Dataset entries:
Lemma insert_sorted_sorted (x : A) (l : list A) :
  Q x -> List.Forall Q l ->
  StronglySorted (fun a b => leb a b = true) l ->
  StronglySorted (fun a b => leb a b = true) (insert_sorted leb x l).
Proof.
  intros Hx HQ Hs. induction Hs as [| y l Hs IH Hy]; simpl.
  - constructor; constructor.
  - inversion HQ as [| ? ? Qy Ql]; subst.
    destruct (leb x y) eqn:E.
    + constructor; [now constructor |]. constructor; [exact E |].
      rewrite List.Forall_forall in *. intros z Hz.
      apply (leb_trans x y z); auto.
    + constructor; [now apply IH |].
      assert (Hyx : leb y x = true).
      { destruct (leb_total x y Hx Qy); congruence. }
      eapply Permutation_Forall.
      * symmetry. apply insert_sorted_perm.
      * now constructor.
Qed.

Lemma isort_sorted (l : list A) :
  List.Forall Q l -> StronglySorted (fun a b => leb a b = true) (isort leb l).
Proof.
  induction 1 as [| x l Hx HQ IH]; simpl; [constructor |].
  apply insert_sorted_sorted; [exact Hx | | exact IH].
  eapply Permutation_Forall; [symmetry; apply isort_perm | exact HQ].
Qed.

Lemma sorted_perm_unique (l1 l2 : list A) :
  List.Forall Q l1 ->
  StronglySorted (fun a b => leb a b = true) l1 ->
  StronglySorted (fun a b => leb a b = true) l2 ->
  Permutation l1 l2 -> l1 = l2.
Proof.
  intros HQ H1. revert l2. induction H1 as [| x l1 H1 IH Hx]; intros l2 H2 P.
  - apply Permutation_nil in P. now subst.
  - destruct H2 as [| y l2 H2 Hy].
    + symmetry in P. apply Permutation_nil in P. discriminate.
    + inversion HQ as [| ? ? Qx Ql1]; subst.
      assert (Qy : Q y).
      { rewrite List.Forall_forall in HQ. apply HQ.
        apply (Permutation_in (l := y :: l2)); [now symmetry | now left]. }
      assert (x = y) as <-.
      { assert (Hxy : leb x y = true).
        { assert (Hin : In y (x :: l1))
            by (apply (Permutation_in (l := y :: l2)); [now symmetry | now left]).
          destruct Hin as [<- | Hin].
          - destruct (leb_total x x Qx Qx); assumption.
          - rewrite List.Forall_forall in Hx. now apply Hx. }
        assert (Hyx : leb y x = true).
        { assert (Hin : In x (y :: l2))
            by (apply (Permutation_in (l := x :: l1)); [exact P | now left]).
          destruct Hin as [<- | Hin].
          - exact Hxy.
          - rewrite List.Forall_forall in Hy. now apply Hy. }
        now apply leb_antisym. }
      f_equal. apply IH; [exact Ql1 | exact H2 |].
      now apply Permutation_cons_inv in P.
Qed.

---

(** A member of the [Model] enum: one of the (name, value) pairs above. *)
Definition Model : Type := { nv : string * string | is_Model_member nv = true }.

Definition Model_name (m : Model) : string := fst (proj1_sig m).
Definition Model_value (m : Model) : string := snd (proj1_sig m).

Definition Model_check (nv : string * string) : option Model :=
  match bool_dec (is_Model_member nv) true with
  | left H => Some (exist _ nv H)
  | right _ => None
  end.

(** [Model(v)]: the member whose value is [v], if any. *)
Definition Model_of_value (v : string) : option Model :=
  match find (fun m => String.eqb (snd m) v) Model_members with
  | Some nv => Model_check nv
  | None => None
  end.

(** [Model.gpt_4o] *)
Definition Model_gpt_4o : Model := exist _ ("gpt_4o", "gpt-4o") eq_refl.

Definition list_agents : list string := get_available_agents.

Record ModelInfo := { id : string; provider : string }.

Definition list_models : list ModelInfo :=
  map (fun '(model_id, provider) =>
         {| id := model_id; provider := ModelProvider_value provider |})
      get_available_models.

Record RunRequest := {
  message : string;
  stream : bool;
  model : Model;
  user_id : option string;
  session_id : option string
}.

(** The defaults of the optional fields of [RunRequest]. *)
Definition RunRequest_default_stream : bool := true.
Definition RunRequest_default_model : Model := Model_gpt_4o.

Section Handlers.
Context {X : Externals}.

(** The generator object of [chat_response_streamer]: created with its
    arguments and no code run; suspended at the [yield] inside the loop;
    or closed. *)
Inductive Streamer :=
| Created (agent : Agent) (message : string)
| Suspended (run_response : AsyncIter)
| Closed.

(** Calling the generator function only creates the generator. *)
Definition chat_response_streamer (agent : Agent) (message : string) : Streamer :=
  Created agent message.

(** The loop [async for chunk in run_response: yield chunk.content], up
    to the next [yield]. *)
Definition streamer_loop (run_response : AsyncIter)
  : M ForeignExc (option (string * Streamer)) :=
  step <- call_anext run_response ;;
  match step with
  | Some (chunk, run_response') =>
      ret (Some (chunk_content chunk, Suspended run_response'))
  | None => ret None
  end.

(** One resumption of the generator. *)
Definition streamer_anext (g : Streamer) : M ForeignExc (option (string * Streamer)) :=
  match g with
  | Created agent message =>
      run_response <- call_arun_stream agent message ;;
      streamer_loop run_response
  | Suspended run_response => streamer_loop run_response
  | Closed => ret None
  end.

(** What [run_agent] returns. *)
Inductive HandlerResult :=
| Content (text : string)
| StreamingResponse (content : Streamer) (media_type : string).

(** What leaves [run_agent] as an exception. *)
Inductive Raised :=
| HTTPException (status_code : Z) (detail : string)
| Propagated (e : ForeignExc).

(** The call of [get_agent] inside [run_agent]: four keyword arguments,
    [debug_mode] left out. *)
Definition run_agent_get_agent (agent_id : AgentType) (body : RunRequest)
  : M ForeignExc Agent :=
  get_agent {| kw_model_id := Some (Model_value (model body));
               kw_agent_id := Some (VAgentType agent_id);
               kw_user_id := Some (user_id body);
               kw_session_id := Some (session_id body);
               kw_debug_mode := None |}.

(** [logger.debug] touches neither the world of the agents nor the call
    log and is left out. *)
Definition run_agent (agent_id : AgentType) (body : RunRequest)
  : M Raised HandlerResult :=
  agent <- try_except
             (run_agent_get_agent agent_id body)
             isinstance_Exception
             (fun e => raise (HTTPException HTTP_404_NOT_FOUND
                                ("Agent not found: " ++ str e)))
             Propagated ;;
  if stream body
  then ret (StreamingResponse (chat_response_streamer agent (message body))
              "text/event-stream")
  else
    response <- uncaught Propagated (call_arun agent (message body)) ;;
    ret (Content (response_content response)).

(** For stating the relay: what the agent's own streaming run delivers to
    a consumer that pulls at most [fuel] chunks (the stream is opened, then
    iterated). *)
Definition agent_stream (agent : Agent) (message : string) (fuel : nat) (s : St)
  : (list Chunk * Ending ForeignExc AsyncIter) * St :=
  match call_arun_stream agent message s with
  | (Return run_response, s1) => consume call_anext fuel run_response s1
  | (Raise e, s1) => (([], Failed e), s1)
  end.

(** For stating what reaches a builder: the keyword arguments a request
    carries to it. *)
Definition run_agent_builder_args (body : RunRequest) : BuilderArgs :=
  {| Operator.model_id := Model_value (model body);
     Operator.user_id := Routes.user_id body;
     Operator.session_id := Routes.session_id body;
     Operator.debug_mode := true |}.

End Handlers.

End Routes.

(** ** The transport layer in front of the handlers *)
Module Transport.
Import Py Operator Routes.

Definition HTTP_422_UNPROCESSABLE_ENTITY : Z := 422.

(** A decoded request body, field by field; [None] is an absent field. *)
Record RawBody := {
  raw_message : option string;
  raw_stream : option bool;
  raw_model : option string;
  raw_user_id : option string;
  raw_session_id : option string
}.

Exercise: Print the lines above from the one with "Lemma insert_sorted_sorted (x" through the one with "apply IH |].", both included, exactly as written and nothing more.

Written response:
Lemma insert_sorted_sorted (x : A) (l : list A) :
  Q x -> List.Forall Q l ->
  StronglySorted (fun a b => leb a b = true) l ->
  StronglySorted (fun a b => leb a b = true) (insert_sorted leb x l).
Proof.
  intros Hx HQ Hs. induction Hs as [| y l Hs IH Hy]; simpl.
  - constructor; constructor.
  - inversion HQ as [| ? ? Qy Ql]; subst.
    destruct (leb x y) eqn:E.
    + constructor; [now constructor |]. constructor; [exact E |].
      rewrite List.Forall_forall in *. intros z Hz.
      apply (leb_trans x y z); auto.
    + constructor; [now apply IH |].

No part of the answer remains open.